> [Aim of the task]
From the entries below, please gather each line containing the string "unfold".

> [Provided data]
○ ○ ○ ○

(** ** Properties *)

(** the references of a string are the names [k] of letters, digits and
    underscores for which [${k}] occurs anywhere in it, and the [k] for which
    the whole string is [${{k}}]. *)
Theorem collectReferencedParameters_spec (in_ k : string) :
  k ∈ collectReferencedParameters in_ ↔
  is_key k ∧ (in_ = ref2 k ∨ ∃ a b, in_ = a +:+ ref k +:+ b).
Proof. apply collect_spec. Qed.

(** C40: substitution in a string succeeds exactly when every parameter the
    string references is defined; otherwise it returns the error that names a
    referenced parameter that is not defined.  It never panics. *)
Theorem substituteParameters_total (in_ : string) (params : gmap string Param) :
  match substituteParameters in_ params with
  | Ok _ => collectReferencedParameters in_ ⊆ dom params
  | Err e => ∃ k, k ∈ collectReferencedParameters in_ ∧ params !! k = None ∧
               e = undefined_parameter k
  | Panic _ => False
  end.
Proof. apply substituteParameters_cases. Qed.

(** a string that is exactly [${{k}}] becomes the value of [k], marked as
    a non-string value; the same text with other text around it (free of
    dollar signs) is not a reference and is returned unchanged, as a string. *)
Theorem substituteParameters_nonstring (k before after : string) (p : Param)
    (params : gmap string Param) (Hk : is_key k) (Hp : params !! k = Some p)
    (Hbefore : no_dollar before = true) (Hafter : no_dollar after = true)
    (Hctx : before +:+ after ≠ EmptyString) :
  substituteParameters (ref2 k) params = Ok (P_Value p, false) ∧
  substituteParameters (before +:+ ref2 k +:+ after) params
    = Ok (before +:+ ref2 k +:+ after, true).
Proof.
  split; [by apply substituteParameters_ref2|].
  apply substituteParameters_none; [|intros; by apply embedded_ref2].
  intros k' Hk' Heq. destruct before as [|c before]; simpl in *.
  - unfold ref2 in Heq. simpl in Heq. injection Heq as Heq. rewrite str_app_assoc in Heq.
    simpl in Heq. destruct Hk as [_ Hk], Hk' as [_ Hk'].
    apply (f_equal (span is_word)) in Heq. rewrite !span_app in Heq by done.
    by injection Heq as _ ->.
  - unfold ref2 in Heq. simpl in Heq. injection Heq as -> _. done.
Qed.

Lemma substituteParameters_nonstring_witness :
  substituteParameters (ref2 "N") {[ "N" := value_param "N" "5" ]} = Ok ("5", false) ∧
  substituteParameters ("a-" +:+ ref2 "N" +:+ "-b") {[ "N" := value_param "N" "5" ]}
    = Ok ("a-" +:+ ref2 "N" +:+ "-b", true).
Proof.
  by apply (substituteParameters_nonstring "N" "a-" "-b" (value_param "N" "5")).
Defined.

(** C11: when no defined value contains a dollar sign and no stray [${] or
    final dollar sign occurs in the literal text before a reference, the
    code's successive [strings.Replace] calls compute the simultaneous
    replacement of all references, and no [${k}] reference is left in the
    result. *)
Theorem substituteParameters_expand (in_ : string) (params : gmap string Param)
    (Hns : ∀ k, is_key k → in_ ≠ ref2 k)
    (Hdef : collectReferencedParameters in_ ⊆ dom params)
    (Hvals : plain_values params) (Htext : plain_text in_) :
  substituteParameters in_ params = Ok (expand params in_, true) ∧
  MatchString stringParamExpr (expand params in_) = false.
Proof.
  split; [by apply substituteParameters_string|]. by apply expand_closed.
Qed.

○ ○ ○ ○

> [Answer to the exercise]
  - unfold ref2 in Heq. simpl in Heq. injection Heq as Heq. rewrite str_app_assoc in Heq.
  - unfold ref2 in Heq. simpl in Heq. injection Heq as -> _. done.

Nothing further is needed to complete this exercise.